Indeed, pursuant to Federal Rule of Civil Procedure 12(c), this Court has the discretion to convert this motion for judgment on the pleadings to one for summary judgment should it choose to consider anything outside of the pleadings, exhibits attached thereto, matters of public record, and all documents that are integral to or explicitly relied upon in the complaint. In that connection, Plaintiff has identified and attached four emails as extrinsic evidence that he would like the Court to consider in connection with this motion. Since Plaintiff refers to the emails as "extrinsic," he has effectively conceded that such evidence could not be properly considered by Court on a motion for judgment on the pleadings. While Plaintiff does not explicitly ask the Court to convert the motion into one for summary judgment, by attaching the four emails and referring to them as "extrinsic," the Court presumes that Plaintiff seeks such a conversion. Defendant, on the other hand, objects to its motion being treated as one for summary judgment.

If the Court were to convert the motion into one for summary judgment, I would have to provide the parties with notice of the conversion so that they have a reasonable opportunity to present all material relevant to a summary judgment motion. Fed R. Civ. P. 12 (c); see In re Rockefeller Center Properties, Inc. Securitites Litigation, 184 F.3d 280, 288 (3d Cir 1999); Rose v. Bartle, 871 F.2d 331, 340 (3d Cir. 1989). In In re Rockefeller Center Properties, Inc., defendants filed a motion to dismiss and did not frame it in the alternative as a motion for summary judgment. In re Rockefeller Center Properties, Inc., 184 F.3d at 288. The district court converted the motion into one for summary judgment but did not inform the parties of its intention to convert the motion until it granted summary judgment. Id. The Third Circuit found that the district court did not provide adequate notice of conversion to the parties and rejected defendants' argument that plaintiffs had constructive notice of conversion because they submitted materials outside of the pleadings. Id. Here, Defendant's motion for judgment on the pleadings was not alternatively briefed as a motion for summary judgment, neither party explicitly requested that I convert the motion, and I did not provide the parties with notice of conversion.
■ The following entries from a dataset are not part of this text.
(** C3 (as amended).  [fetch_dno_articles] gives the empty result and
    creates nothing when the file dno.db does not exist; when the file
    exists it creates the table if that is missing; it never adds or drops
    a row; and on a store whose identifiers are all integer literals it
    returns their integer values, one per stored identifier and in the
    order of the table, so that the integer value of every identifier in
    the store, and so of one just added, is in the result. *)
Theorem fetch_dno_articles_members :
  fetch_dno_articles Sqlite.Absent = (inr [], Sqlite.Absent)
  /\ fetch_dno_articles Sqlite.NoTable = (inr [], Sqlite.Table [])
  /\ (forall db, Sqlite.rows (snd (fetch_dno_articles db)) = Sqlite.rows db)
  /\ (forall ids dno_set,
        traverse int_of_str ids = inr dno_set ->
        fetch_dno_articles (Sqlite.Table ids) = (inr dno_set, Sqlite.Table ids)
        /\ Forall2 (fun text v => exists z, int_literal text = Some z /\ v = VInt z)
                   ids dno_set
        /\ (forall text z, In text ids -> int_literal text = Some z ->
                           contains dno_set (VInt z) = true))
  /\ (forall app d entry z dno_set,
        int_literal (strip entry) = Some z ->
        let w := after (add_new_DNO app d entry true) in
        fst (fetch_dno_articles (dno_db (files w))) = inr dno_set ->
        contains dno_set (VInt z) = true).
Proof.
  split; [reflexivity|]. split; [reflexivity|].
  split; [apply fetch_dno_articles_rows|]. split.
  - intros ids dno_set H. split.
    { change (fetch_dno_articles (Sqlite.Table ids))
        with (traverse int_of_str ids, Sqlite.Table ids).
      now rewrite H. }
    split.
    + apply traverse_inr in H.
      induction H as [|text v ids' vs Hv _ IH]; constructor; [|exact IH].
      now apply int_of_str_literal.
    + intros text z Hin Hz. apply contains_int. eapply read_all_literals; eauto.
  - intros app d entry z dno_set Hz w Hfetch.
    rewrite fetch_dno_articles_result in Hfetch.
    apply contains_int. eapply read_all_literals; [exact Hfetch| |exact Hz].
    subst w. unfold add_new_DNO.
    destruct (String.eqb (strip entry) "") eqn:He.
    { apply String.eqb_eq in He. rewrite He in Hz. discriminate. }
    assert (Hc : exists ids, Sqlite.create_table (Sqlite.connect (dno_db d)) = Sqlite.Table ids)
      by (destruct (dno_db d); simpl; eauto).
    destruct Hc as (ids & ->).
    destruct (insert_or_ignore_rows (strip entry) ids) as (ids' & -> & Hin & _).
    exact Hin.
Qed.

(** The store holds "1001" and " 007": the result is [1001; 7]; then
    "  42 " is added and 42 is in the result. *)
Lemma fetch_dno_articles_members_witness :
  fetch_dno_articles (Sqlite.Table ["1001"; " 007"])
  = (inr [VInt 1001; VInt 7], Sqlite.Table ["1001"; " 007"])
  /\ contains [VInt 1001; VInt 7] (VInt 7) = true
  /\ contains [VInt 1001; VInt 7; VInt 42] (VInt 42) = true.
Proof.
  destruct fetch_dno_articles_members as (_ & _ & _ & Hread & Hadd).
  destruct (Hread ["1001"; " 007"] [VInt 1001; VInt 7] eq_refl) as (Hrun & _ & Hin).
  split; [exact Hrun|]. split.
  - apply (Hin " 007" 7); [simpl; auto | reflexivity].
  - apply (Hadd init (Sample.some_disk (Sqlite.Table ["1001"; " 007"])) "  42 " 42);
      reflexivity.
Defined.

(** C3 as stated fails twice over.  Without a file dno.db no table is
    created.  And the result holds integers, not the stored text: with the
    identifier "1001" in the store, the text "1001" is not in the result. *)
Lemma fetch_dno_articles_counterexample :
  snd (fetch_dno_articles Sqlite.Absent) = Sqlite.Absent
  /\ fetch_dno_articles (Sqlite.Table ["1001"])
     = (inr [VInt 1001], Sqlite.Table ["1001"])
  /\ contains [VInt 1001] (VStr "1001") = false.
Proof. repeat split. Qed.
Therefore, I will not convert the instant motion and I will treat it as a motion for judgment on the pleadings.

Although In re Rockefeller Center Properties, Inc. was decided in the context of a motion brought pursuant to Federal Rule of Civil Procedure 12(b) as opposed to Rule 12(c), that is not a meaningful distinction, especially since Rule 12(b) contains language identical to that contained in Rule 12(c).See Fed.R.Civ.P. 12(b) ("If, on a motion asserting the defense numbered (6) to dismiss for failure of the pleading to state a claim upon which relief can be granted, matters outside the pleading are presented to and not excluded by the court, the motion shall be treated as one for summary judgment and disposed of as provided in Rule 56, and all parties shall be given reasonable opportunity to present all material made pertinent to such a motion by Rule 56.").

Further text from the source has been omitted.